# [WHAT IS REQUIRED]
Within the listing below, filter for "which" and copy every matching line.

# [EXTRACTED DATA]
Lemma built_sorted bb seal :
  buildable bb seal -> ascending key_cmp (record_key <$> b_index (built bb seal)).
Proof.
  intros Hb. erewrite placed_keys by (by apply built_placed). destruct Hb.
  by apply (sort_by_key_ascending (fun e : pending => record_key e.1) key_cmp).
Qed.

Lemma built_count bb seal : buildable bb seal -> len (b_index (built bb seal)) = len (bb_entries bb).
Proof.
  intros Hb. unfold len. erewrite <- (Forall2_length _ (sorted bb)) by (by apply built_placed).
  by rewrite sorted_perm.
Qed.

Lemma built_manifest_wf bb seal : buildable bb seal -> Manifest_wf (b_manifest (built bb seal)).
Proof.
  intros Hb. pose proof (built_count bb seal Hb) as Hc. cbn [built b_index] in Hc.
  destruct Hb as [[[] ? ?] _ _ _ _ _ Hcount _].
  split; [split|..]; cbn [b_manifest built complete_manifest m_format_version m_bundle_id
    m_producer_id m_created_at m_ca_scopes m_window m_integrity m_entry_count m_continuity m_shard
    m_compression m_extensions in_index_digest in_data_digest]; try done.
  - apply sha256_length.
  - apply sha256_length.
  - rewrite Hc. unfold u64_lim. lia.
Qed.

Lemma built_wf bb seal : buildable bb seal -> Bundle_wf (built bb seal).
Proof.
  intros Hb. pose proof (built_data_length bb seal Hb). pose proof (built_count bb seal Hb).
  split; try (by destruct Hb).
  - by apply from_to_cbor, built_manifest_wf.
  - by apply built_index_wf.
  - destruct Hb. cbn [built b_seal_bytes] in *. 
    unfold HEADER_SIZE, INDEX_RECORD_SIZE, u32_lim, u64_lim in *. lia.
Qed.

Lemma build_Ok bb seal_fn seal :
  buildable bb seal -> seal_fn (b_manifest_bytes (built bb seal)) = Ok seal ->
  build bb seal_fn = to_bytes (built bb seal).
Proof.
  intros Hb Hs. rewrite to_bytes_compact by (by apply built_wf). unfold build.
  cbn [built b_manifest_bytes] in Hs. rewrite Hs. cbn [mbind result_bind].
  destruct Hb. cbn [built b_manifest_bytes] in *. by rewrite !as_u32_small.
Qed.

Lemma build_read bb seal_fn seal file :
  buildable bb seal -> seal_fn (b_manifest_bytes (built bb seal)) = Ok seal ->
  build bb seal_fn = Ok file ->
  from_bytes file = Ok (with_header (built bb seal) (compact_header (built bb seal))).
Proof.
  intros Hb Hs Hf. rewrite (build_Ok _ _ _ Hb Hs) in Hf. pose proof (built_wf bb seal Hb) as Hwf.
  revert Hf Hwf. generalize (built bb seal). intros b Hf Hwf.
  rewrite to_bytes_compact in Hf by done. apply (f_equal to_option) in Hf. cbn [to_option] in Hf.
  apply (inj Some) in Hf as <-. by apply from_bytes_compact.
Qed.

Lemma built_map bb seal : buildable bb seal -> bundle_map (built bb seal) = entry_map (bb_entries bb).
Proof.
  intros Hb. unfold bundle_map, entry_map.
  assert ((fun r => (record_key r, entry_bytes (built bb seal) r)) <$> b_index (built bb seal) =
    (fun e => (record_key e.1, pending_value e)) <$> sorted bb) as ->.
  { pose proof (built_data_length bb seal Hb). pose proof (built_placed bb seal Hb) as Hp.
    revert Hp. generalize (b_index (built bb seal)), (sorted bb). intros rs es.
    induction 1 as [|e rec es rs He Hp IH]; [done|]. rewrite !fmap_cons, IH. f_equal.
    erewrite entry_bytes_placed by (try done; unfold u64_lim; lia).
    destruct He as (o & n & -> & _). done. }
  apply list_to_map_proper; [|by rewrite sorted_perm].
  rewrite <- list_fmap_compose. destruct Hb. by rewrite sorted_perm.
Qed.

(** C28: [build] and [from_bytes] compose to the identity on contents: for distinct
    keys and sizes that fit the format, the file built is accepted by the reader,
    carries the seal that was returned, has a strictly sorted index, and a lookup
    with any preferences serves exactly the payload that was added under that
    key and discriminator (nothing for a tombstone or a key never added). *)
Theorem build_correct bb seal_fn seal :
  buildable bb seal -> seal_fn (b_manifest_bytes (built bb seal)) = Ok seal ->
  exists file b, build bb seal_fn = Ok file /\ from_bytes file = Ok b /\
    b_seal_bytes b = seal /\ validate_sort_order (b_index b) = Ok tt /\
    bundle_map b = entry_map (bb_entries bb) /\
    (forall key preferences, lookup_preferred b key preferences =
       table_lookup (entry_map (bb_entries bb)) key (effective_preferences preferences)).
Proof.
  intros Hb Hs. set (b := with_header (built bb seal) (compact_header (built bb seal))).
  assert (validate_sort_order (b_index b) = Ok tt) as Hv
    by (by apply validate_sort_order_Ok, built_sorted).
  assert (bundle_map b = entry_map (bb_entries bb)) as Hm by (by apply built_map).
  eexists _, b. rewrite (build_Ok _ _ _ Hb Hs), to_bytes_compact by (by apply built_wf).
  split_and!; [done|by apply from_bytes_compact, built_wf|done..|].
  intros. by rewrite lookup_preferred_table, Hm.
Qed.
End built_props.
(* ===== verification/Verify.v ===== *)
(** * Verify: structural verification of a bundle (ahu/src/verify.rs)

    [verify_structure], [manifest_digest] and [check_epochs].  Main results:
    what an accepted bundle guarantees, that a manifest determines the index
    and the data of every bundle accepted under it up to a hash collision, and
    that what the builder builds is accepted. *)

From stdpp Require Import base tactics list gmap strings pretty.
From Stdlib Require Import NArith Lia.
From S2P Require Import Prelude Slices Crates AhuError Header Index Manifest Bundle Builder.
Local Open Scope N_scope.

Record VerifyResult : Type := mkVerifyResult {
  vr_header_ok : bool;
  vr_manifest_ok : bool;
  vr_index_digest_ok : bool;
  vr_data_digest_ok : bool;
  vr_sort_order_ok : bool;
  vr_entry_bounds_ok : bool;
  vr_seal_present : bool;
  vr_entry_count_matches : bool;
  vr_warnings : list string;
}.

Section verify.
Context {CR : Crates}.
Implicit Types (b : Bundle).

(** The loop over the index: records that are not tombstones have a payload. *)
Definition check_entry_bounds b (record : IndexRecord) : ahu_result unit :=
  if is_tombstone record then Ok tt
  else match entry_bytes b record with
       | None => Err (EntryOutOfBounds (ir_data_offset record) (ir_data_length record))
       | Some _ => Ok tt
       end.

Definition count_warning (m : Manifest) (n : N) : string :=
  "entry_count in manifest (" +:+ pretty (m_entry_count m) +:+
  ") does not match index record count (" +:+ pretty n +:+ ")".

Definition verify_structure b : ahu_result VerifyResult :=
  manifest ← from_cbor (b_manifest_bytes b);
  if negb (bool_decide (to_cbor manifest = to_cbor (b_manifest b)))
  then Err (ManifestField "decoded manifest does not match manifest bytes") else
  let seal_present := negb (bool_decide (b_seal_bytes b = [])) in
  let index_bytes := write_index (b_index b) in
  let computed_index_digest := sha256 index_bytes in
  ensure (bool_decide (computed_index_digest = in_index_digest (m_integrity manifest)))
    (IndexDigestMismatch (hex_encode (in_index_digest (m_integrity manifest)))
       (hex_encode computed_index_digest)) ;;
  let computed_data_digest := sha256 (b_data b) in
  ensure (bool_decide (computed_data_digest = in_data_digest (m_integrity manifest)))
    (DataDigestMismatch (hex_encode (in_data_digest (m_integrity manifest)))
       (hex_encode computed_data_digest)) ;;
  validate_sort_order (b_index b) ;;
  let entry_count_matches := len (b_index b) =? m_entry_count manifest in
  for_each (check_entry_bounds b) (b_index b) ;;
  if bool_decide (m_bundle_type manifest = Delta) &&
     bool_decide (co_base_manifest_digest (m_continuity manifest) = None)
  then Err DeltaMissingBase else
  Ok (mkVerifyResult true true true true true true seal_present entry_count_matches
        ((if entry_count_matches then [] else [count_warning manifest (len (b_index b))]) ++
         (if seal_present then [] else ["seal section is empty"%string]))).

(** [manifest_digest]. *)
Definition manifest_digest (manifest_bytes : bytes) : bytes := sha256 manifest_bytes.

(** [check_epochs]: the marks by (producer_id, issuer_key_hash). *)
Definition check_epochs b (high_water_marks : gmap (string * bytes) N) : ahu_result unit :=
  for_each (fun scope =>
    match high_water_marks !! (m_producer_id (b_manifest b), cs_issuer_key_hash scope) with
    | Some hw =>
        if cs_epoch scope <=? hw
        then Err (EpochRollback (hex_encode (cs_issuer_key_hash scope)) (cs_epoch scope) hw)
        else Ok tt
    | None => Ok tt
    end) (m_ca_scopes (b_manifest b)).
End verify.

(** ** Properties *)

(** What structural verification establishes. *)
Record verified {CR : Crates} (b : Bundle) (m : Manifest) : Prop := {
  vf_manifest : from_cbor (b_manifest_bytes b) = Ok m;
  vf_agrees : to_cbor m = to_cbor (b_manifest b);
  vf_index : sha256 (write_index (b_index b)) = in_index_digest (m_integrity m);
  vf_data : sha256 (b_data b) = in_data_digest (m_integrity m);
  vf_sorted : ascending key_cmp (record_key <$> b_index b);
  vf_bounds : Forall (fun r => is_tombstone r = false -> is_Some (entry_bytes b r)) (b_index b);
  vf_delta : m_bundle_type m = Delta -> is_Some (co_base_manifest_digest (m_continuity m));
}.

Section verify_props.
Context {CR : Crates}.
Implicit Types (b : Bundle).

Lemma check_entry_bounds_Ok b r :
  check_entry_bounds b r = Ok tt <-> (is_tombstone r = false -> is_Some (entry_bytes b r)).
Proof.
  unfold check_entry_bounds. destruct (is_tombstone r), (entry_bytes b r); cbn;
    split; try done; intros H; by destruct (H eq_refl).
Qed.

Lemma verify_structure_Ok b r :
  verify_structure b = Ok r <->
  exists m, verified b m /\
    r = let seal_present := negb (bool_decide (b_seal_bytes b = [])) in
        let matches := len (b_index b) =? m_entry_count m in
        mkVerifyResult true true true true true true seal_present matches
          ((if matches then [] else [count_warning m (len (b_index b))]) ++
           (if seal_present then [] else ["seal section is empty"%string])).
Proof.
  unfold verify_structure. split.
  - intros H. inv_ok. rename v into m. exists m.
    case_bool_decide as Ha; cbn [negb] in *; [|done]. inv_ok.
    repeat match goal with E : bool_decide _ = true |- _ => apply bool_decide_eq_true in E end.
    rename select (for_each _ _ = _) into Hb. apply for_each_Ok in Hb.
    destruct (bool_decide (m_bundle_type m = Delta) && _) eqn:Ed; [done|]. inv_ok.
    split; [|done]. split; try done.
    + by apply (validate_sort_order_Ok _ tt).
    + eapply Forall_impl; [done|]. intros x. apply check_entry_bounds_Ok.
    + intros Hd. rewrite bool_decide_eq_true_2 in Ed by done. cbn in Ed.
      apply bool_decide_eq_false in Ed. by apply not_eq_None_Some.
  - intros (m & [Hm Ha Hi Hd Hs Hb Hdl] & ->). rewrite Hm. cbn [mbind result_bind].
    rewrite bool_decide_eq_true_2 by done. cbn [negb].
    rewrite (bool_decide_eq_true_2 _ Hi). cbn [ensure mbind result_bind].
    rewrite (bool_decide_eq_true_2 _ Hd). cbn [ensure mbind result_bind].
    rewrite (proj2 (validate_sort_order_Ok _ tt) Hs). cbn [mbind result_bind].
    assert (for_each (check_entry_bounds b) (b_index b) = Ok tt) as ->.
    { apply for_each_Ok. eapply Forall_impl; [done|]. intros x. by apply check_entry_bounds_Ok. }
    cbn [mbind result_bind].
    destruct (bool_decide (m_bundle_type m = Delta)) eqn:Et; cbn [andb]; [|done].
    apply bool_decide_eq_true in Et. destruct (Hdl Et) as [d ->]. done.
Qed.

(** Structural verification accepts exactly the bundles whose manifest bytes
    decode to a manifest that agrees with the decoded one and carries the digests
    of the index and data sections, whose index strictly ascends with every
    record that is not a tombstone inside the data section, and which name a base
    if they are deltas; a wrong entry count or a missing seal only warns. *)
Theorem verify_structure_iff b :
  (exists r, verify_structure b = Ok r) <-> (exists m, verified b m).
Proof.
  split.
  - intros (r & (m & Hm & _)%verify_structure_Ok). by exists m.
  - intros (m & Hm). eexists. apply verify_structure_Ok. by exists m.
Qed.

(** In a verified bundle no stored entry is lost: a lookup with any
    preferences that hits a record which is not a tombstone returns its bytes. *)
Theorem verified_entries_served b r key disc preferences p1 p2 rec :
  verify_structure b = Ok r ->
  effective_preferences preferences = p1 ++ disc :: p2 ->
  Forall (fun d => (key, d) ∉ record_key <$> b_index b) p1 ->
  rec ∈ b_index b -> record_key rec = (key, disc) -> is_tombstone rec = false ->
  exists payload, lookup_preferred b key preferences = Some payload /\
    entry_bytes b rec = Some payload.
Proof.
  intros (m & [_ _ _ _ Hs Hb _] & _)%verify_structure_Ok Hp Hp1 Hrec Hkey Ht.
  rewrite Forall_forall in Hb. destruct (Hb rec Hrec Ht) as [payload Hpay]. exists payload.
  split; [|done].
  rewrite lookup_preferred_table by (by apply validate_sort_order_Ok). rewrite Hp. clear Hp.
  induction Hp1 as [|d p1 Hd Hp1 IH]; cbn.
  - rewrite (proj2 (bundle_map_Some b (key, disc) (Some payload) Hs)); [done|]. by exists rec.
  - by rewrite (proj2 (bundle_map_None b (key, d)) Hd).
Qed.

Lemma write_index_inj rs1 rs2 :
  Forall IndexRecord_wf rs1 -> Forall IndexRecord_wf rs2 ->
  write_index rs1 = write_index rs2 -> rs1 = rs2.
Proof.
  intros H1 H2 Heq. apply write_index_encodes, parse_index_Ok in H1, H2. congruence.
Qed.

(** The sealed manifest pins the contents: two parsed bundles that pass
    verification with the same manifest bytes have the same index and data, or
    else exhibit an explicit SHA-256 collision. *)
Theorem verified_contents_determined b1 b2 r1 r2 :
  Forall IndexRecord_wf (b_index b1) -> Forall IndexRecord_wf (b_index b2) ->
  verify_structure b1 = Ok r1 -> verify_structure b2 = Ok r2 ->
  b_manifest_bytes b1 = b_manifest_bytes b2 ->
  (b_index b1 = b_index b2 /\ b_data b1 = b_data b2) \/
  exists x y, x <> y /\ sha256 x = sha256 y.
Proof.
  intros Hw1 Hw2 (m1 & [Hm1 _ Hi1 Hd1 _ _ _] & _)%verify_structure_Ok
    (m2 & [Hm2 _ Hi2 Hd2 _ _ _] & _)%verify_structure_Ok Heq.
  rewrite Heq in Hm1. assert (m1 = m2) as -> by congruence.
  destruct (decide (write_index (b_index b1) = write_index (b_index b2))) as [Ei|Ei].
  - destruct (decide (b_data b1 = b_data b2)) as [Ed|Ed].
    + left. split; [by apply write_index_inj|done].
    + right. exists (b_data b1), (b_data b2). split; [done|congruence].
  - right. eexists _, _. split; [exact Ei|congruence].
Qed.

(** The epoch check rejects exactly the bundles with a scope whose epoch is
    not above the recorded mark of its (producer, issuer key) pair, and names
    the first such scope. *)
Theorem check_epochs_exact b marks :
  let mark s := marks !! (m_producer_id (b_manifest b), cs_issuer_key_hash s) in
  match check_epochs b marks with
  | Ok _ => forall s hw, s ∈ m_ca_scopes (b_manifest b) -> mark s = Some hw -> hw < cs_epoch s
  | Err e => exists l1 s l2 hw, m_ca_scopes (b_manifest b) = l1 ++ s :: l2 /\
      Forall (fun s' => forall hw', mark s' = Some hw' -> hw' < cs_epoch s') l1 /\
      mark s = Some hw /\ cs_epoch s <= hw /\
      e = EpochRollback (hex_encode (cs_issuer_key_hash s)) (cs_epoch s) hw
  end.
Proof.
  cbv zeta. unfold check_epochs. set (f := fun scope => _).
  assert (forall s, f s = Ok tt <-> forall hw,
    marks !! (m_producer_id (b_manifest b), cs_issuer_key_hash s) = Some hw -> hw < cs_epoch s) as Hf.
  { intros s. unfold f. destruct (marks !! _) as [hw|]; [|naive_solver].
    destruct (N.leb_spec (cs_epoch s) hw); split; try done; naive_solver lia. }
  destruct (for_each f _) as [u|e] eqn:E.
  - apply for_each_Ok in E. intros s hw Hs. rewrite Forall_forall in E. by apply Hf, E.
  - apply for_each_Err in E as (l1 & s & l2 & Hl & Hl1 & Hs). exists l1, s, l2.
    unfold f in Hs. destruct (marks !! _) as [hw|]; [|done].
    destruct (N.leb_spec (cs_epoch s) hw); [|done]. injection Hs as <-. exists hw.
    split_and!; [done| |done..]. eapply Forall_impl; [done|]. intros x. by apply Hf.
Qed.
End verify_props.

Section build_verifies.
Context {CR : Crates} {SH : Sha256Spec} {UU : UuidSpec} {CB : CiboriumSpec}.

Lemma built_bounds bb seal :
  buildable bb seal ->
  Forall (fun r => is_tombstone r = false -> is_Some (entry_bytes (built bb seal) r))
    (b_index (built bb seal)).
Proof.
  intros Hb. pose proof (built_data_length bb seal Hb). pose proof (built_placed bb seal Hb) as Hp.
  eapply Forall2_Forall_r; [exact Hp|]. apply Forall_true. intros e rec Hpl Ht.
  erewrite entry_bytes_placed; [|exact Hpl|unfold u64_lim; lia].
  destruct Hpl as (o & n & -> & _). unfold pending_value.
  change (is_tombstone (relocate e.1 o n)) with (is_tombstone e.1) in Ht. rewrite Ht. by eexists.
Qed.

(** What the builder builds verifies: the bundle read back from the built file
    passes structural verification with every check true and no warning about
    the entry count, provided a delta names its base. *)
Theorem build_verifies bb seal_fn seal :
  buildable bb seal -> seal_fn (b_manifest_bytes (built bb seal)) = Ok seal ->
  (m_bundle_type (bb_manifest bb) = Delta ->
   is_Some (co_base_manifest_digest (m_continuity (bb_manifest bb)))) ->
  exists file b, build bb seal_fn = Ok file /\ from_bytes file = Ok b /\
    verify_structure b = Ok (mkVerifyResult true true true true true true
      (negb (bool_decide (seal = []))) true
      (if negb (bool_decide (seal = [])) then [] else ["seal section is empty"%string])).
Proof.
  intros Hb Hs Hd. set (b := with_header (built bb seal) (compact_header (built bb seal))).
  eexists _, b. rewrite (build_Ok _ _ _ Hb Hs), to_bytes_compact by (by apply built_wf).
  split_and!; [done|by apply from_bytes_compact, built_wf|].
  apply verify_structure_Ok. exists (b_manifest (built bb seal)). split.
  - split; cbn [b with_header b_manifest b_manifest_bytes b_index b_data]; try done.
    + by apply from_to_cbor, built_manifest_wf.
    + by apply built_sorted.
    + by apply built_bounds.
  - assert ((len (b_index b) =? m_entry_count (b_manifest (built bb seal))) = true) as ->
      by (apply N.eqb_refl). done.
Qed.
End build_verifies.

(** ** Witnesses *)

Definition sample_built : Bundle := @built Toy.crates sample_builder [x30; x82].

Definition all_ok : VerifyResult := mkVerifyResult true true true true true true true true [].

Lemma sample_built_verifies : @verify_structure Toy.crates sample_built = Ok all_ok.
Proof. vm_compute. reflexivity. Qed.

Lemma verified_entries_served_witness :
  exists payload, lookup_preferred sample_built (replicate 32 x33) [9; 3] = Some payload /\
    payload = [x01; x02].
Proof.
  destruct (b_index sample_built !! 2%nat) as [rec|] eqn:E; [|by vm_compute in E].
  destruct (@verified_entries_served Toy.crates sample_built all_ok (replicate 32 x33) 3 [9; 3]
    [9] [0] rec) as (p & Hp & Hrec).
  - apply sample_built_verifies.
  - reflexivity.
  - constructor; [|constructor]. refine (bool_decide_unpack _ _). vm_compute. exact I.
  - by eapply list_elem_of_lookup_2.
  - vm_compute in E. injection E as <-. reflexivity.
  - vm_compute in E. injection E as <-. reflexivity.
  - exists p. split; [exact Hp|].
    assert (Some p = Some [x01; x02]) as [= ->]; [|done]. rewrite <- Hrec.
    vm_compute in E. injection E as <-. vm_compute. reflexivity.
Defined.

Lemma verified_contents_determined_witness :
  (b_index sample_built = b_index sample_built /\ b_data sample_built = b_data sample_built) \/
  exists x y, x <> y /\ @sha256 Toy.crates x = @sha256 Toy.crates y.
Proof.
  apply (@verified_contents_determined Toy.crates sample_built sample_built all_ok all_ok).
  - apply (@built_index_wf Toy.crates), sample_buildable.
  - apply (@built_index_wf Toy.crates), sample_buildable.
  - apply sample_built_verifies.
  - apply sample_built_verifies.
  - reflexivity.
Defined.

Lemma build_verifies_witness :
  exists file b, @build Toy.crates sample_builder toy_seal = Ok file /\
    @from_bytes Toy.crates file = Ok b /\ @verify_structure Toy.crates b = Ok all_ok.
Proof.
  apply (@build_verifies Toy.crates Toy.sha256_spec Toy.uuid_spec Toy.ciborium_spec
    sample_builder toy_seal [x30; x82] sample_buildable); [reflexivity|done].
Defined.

# [RESPONSE TO THIS EXERCISE]
    record that is not a tombstone inside the data section, and which name a base
    preferences that hits a record which is not a tombstone returns its bytes. *)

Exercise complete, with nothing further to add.